Assessed Value = Property Tax $
I'm not just a REALTOR®, I'm also your neighbor in Tarrant County - and I can help you if you want to protest the assessed value of your home. It's not a complicated process, as you can see from the summary below. You'll need five sold comps to submit with your protest, which I'll gladly send to you.
Protesting Your Tarrant County Tax Valuation
- If you’ve missed some Exemptions that you’re entitled to
- If you believe your property’s value assessment exceeds the true market value
- If you’ve suffered financial hardship as a result of COVID-19 so it may be worth asking if there are any extensions or other forms of tax relief.
With most Appraisal Districts, you have thirty (30) days from the date of Property Value Notice to protest the valuation amount.
This year the Tarrant County deadline is May 17, 2021
Most Appraisal Districts prefer that you file your protest online. Some districts have a dropbox for paper applications, however, most districts are NOT holding in-person appeals this year.
Go online and make sure you have a registered account with the Tarrant County Appraisal District.

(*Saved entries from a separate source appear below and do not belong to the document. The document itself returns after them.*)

(* ===== verification/Timer.v ===== *)
(** Kernel event timers: the timer wheel of kern/timer.c and the inline
    functions of inc/linux/time.h.

    The wheel is five arrays of lists of timers ([tvecs], tv1 to tv5).  A list
    is the list of the addresses of its timers; inc/list.h's routines act on
    it as the lemmas of [Lists] say ([list_push_back_prev] is the insertion
    at [vec->prev] that the wheel uses).  A timer's [linked] says whether its
    [list.next] is non-NULL.  [calls] records the calls [fn(data)] that
    [run_timer_list] has made: timer, tick, function and data. *)

From stdpp Require Import base list gmap.
From Stdlib Require Import ZArith Lia Bool.
From S2P Require Import Prelude Lists.

Module Timer.

Definition TVN_BITS : Z := 6.
Definition TVR_BITS : Z := 8.
Definition TVN_SIZE : Z := Z.shiftl 1 TVN_BITS.
Definition TVR_SIZE : Z := Z.shiftl 1 TVR_BITS.
Definition TVN_MASK : Z := TVN_SIZE - 1.
Definition TVR_MASK : Z := TVR_SIZE - 1.

Record timer_list : Type := mkTimer {
  linked : bool;
  expires : Z;
  data : Z;
  function : Z
}.

(** [struct timer_vec] and [struct timer_vec_root] differ in the size of
    [vec] only. *)
Record timer_vec : Type := mkVec { index : Z; vec : list (list Z) }.
(** The result and what is stored in [*value]. *)
Definition getitimer (which : Z) : M istate (Z * option itimerval) :=
  if which =? ITIMER_REAL then
    let* interval := gets it_real_incr in
    let* p := wheel_op (timer_pending real_timer) in
    let* val :=
      (if p then
         let* tm := wheel_op (get_timer real_timer) in
         let* j := gets (fun s => jiffies (wh s)) in
         let val := u64 (expires tm - j) in
         ret (if s64 val <=? 0 then 1 else val)
       else ret 0) in
    ret (0, Some (mkIt (jiffiestotv interval) (jiffiestotv val)))
  else if which =? ITIMER_VIRTUAL then ret (- EFAULT, None)
  else if which =? ITIMER_PROF then ret (- EFAULT, None)
  else ret (- EINVAL, None).

(** [ovalue] says whether the pointer is non-NULL; the second result is what
    is stored there. *)
Definition setitimer (which : Z) (value : itimerval) (ovalue : bool)
    : M istate (Z * option itimerval) :=
  let i := tvtojiffies (it_interval value) in
  let j := tvtojiffies (it_value value) in
  let* ko := (if ovalue then getitimer which else ret (0, None)) in
  if ko.1 <? 0 then ret (ko.1, None) else
  if which =? ITIMER_REAL then
    let* _d := wheel_op (del_timer real_timer) in
    modify (set_real j i) ;;
    if j =? 0 then ret (0, ko.2) else
    let j := if j >? LONG_MAX then LONG_MAX else j in
    let* jf := gets (fun s => jiffies (wh s)) in
    let i := u64 (j + jf) in
    wheel_op (set_expires real_timer i) ;;
    wheel_op (add_timer real_timer) ;;
    ret (0, ko.2)
  else if which =? ITIMER_VIRTUAL then
    let j := if truthy j then u64 (j + 1) else j in
    modify (set_virt j i) ;; ret (0, ko.2)
  else if which =? ITIMER_PROF then
    let j := if truthy j then u64 (j + 1) else j in
    modify (set_prof j i) ;; ret (0, ko.2)
  else ret (- EINVAL, ko.2).

Definition it_real_fn (kill : Z -> Z -> M istate Z) : M istate unit :=
  let* _r := kill pid SIGALRM in
  let* interval := gets it_real_incr in
  if truthy interval then
    let interval := if interval >? LONG_MAX then LONG_MAX else interval in
    let* jf := gets (fun s => jiffies (wh s)) in
    wheel_op (set_expires real_timer (u64 (jf + interval))) ;;
    wheel_op (add_timer real_timer)
  else ret tt.
End Process.

(** * Lemmas *)

Lemma wheel_op_run {A} (m : M wheel A) s a w : m (wh s) = Ret a w -> wheel_op m s = Ret a (set_wh w s).
Proof. intros E. unfold wheel_op, zoom. by rewrite E. Qed.

Lemma jiffies_back j : 0 <= j < 2 ^ 63 -> tvtojiffies (jiffiestotv j) = j.
Proof.
  intros Hj. unfold tvtojiffies, jiffiestotv, HZ, ULLONG_MAX. cbn [tv_sec tv_usec].
  pose proof (Z.div_mod j 100 ltac:(lia)). pose proof (Z.mod_pos_bound j 100 ltac:(lia)).
  assert (0 <= j / 100 <= j) by (split; [apply Z.div_pos; lia|apply Z.div_le_upper_bound; lia]).
  change (1000000 / 100) with 10000. change ((2 ^ 64 - 1) / 100) with 184467440737095516.
  rewrite (u64_id (j mod 100 * 10000)), !s64_id, !u64_id by lia.
  rewrite (Z.gtb_ltb (j / 100)). destruct (Z.ltb_spec 184467440737095516 (j / 100)); [lia|].
  rewrite (u64_id (j mod 100 * 10000)) by lia. rewrite (u64_id (_ + (10000 - 1))) by lia.
  assert ((j mod 100 * 10000 + (10000 - 1)) / 10000 = j mod 100) as ->
    by (symmetry; apply Z.div_unique with 9999; lia).
  rewrite u64_id by lia. lia.
Qed.

(** [set_expires] on an idle timer keeps the wheel well formed. *)
Lemma rearm_run T w t tm e :
  inv T w -> timerlock w = false -> timers w !! t = Some tm -> linked tm = false ->
  0 <= e < max_tick -> e - timer_jiffies w <= 0xffffffff ->
  exists w1 w', set_expires t e w = Ret tt w1 /\ add_timer t w1 = Ret tt w' /\ inv T w' /\ same_rest w w' /\
    timers w' = <[t := mkTimer true e (data tm) (function tm)]> (timers w) /\
    (forall x, pending w' x <-> x = t \/ pending w x).
Proof.
  intros HI Hlk Ht Hl He Hle.
  assert (Hp : ~ pending w t) by (intros Hp; pose proof (pending_linked _ _ _ _ HI Ht Hp); congruence).
  set (tm1 := mkTimer false e (data tm) (function tm)).
  destruct (add_timer_run T (with_timers (<[t := tm1]> (timers w)) w) t tm1)
    as (w' & Hr & HI' & [Hrest Htm _ Hpd]); [by apply retimed_inv|done|apply lookup_insert_eq|done..|].
  eexists _, w'. split; [unfold set_expires, bind, get_timer; rewrite Ht, Hl; reflexivity|].
  split; [done|]. split; [done|]. split; [done|]. split; [rewrite Htm; cbn; by rewrite insert_insert_eq|done].
Qed.

(** [getitimer] on a consistent state. *)
Lemma getitimer_real rt s tm :
  timers (wh s) !! rt = Some tm ->
  getitimer rt ITIMER_REAL s =
  Ret (0, Some (mkIt (jiffiestotv (it_real_incr s))
     (jiffiestotv (if linked tm then
        let val := u64 (expires tm - jiffies (wh s)) in if s64 val <=? 0 then 1 else val else 0)))) s.
Proof.
  intros Ht. assert (Hid : forall v, set_wh (wh v) v = v) by by intros []. unfold getitimer. cbn [Z.eqb ITIMER_REAL].
  unfold bind at 1, gets at 1.
  rewrite (bind_run (wheel_op (timer_pending rt)) _ s (linked tm) s).
  2:{ rewrite (wheel_op_run _ s (linked tm) (wh s)); [by rewrite Hid|]. unfold timer_pending, bind, get_timer. by rewrite Ht. }
  destruct (linked tm); [|done].
  unfold bind at 1. rewrite (bind_run (wheel_op (get_timer rt)) _ s tm s); [done|].
  rewrite (wheel_op_run _ s tm (wh s)); [by rewrite Hid|]. unfold get_timer. by rewrite Ht.
Qed.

Filing online allows you to submit an Opinion of Value and you’ll need to submit documentation as evidence of your opinion of your home’s value
- If you recently purchased include: Closing Statement, Copy of Independent Appraisal
- If you did NOT recently purchase include: Repair estimates from licensed contractors, interior and exterior photos documenting any damage
- Five 5 Sold Comps for your home - Get them here - quick, easy, free!
If an agreement is not reached, you’ll have an opportunity to file a protest.
If done successfully, you’ll receive an email confirmation that your protest request was received and a confirmation letter will be sent with the hearing date and time to appear before the TARB.
If you get to the protest stage, be sure to keep all supporting documentation to show at the hearing! The best thing you can do is be thorough and meet the posted deadlines.
Video - Tarrant County Process
THE BOTTOM LINE
The assessed value of your home is the basis for the property taxes you will have to pay. You should also review the exemptions applied to your account.